El nuevo Govern solo se une para ir en contra del 155

Puigdemont ha encomendado al futuro gobierno preparar una causa general contra la intervención del Estado para mantener movilizado a su electorado

3 min

Los independentistas tienen nuevo candidato a la presidencia de la Generalitat, Quim Torra. Y también a los consejeros in pectore. Pero, que se sepa, carecen de un programa de gobierno. No parece que gestionar el día a día vaya ser la prioridad del ejecutivo provisional de Junts per Catalunta y ERC, que tiene encomendada la misión de mantener el enfrentamiento con el Estado en los próximos meses, a la espera de que se esclarezca la situación judicial de los dirigentes encarcelados y fugados.

Torra está llamado a ser un presidente títere, pura correa de transmisión de Carles Puigdemont, quien no se descarta como futuro candidato. Pero dado su controvertido perfil, Torra es la persona idónea para cumplir con la prioridad del futuro Govern: planificar una causa general contra el 155. “El nuevo ejecutivo debe restaurar los efectos nocivos del 155”, aseguró ayer Puigdemont en el mensaje institucional emitido por Youtube  para anunciar la designación de Torra.

La contrarreforma

Durante los próximos meses, el nuevo ejecutivo tiene encomendado realizar una especie de contrarreforma contra la intervención del Estado. Dicho de otra manera, el Govern de Torra “auditará” la gestión del Ejecutivo de Mariano Rajoy desde que, a finales de octubre, asumió el mando de la Generalitat en aplicación del artículo 155 de la Constitución.
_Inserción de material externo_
Lemma track_from_start (log : list (list WireEvent * send_outcome)) (copies : list nat) (n : Z) :
  length copies = length log -> 0 <= n -> n + zlen log <= U64_MAX -> copies_total copies <= U64_MAX ->
  sequence_report (arrived_numbers n copies) (copies_total copies)
    (track_all (map fst (arrivals n log copies)) SequenceTracking_default).
Proof.
  revert copies n. induction log as [|[batch o] log IH]; intros [|k copies] n Hlen Hn Hm Hc; try done.
  pose proof (arrivals_range ((batch, o) :: log) (k :: copies) n Hn Hm) as Hr.
  pose proof (arrivals_length ((batch, o) :: log) (k :: copies) n Hlen) as Hz.
  rewrite zlen_cons in Hm. pose proof (zlen_nonneg log). pose proof (copies_nonneg copies).
  rewrite copies_cons in *. simpl in Hlen. cbn [arrivals arrived_numbers] in *.
  rewrite sat_add64_small in * by lia. rewrite map_app, map_fst_replicate in *.
  destruct k as [|k]; [simpl; apply IH; lia|].
  cbn [replicate app track_all fold_left] in *. apply Forall_cons in Hr as [_ Hr].
  set (t0 := track_sequence n SequenceTracking_default).
  assert (Ht0 : tracked n 1 t0) by (exists n; simpl; repeat split; lia).
  rewrite zlen_cons, zlen_app in Hz. unfold zlen in Hz at 1. rewrite length_replicate in Hz.
  destruct (track_all_spec _ n 1 t0 Hr ltac:(rewrite zlen_app; unfold zlen at 1 2; rewrite length_replicate, length_map; unfold zlen in Hz; lia) Ht0)
    as (last & Hl & Hf & _ & _ & _ & Hsum & _).
  revert Hl Hsum. unfold track_all. rewrite fold_left_app. fold (track_all (replicate k n) t0).
  rewrite track_again by (simpl; done || lia). intros Hl Hsum.
  destruct (track_arrivals log copies (n + 1) n {| sq_last_seen := Some n; sq_gaps_total := sq_gaps_total t0;
     sq_regressions_total := sq_regressions_total t0 + Z.of_nat k |}) as [H1 H2]; [lia|lia|lia|done|simpl; lia|simpl; lia|].
  unfold track_all in H1, H2. cbn [sequence_report]. rewrite H1 in Hl. injection Hl as <-.
  rewrite last_cons_default, zlen_cons. rewrite H2 in *. simpl in *.
  split; [done|]. split; [lia|]. rewrite zlen_app in Hsum. unfold zlen in Hsum at 1 2.
  rewrite length_replicate, length_map in Hsum. unfold zlen in *. lia.
Qed.
Definition pmc_observe (data : list Z) (l : unit) (w : W) :
  option (string * Occurrence) * unit * W :=
  let event := read_PmcEvent data in
  let thresholds := env_thresholds w in
  match pmc_classify event thresholds with
  | None => (None, l, w)
  | Some anomaly =>
      let '(id, w) := env_id w in
      (Some (pa_event_type anomaly, pmc_build_occurrence id event anomaly boot_offset_ns), l, w)
  end.

Definition network_observer : Observer W unit := {|
  obs_name := "network"; obs_size := size_of_NetworkEvent;
  obs_observe := network_observe; obs_ambiguous := false |}.

Definition container_observer : Observer W (list (Z * Z)) := {|
  obs_name := "container"; obs_size := size_of_ContainerEvent;
  obs_observe := container_observe; obs_ambiguous := false |}.

Definition storage_observer : Observer W unit := {|
  obs_name := "storage"; obs_size := size_of_StorageEvent;
  obs_observe := storage_observe; obs_ambiguous := true |}.

Definition pmc_observer : Observer W unit := {|
  obs_name := "node_pmc"; obs_size := size_of_PmcEvent;
  obs_observe := pmc_observe; obs_ambiguous := false |}.
End Observers.

(** * The loop *)

(** The variables of [run]. *)
Record DrainCounts := {
  dc_event_count : Z;
  dc_anomaly_count : Z;
  dc_tick_count : Z;
  dc_prev_lost : Z;
  dc_prev_ambiguous : Z;
  dc_malformed_count : Z;
}.

Definition DrainCounts_zero : DrainCounts := {|
  dc_event_count := 0; dc_anomaly_count := 0; dc_tick_count := 0; dc_prev_lost := 0;
  dc_prev_ambiguous := 0; dc_malformed_count := 0 |}.

Record drain_state (L W : Type) := {
  dr_counts : DrainCounts;
  dr_metrics : TapioMetrics;
  dr_local : L;
  dr_world : W;
}.
Arguments dr_counts {L W} _.
Arguments dr_metrics {L W} _.
Arguments dr_local {L W} _.
Arguments dr_world {L W} _.

(** [values.iter().sum()] over the CPUs, 0 when the lookup fails. *)
Definition read_percpu_sum (lookup : Z -> Z -> option (list Z)) (map_fd key : Z) : Z :=
  match lookup map_fd key with
  | None => 0
  | Some values => fold_left (fun acc v => wrap64 (acc + v)) values 0
  end.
Todavía no está decidido el tipo de formato se le da a esa “deconstrucción” de la obra, pues hay división entre designar a un comisionado o crear una comisión de investigación en el Parlament.

El objetivo no es otro que perpetuar la imagen de que el 155 ha sido letal para Cataluña y que la acción de gobierno está paralizada. Un discurso más político que técnico con el que los secesionistas prolongarían su procesismo y mantendrían la movilización de su electorado. Lo harían ya desde instancias institucionales, es decir, con un nuevo gobierno encarrilado hacia las elecciones municipales y europeas, y a rebufo de las novedades judiciales, que pasan por el juicio de los procesados y el pronunciamiento de la justicia alemana, belga y escocesa. El elemento emotivo que supone tener al "presidente legítimo" en el exilio es una baza que los secesionistas no pueden desperdiciar.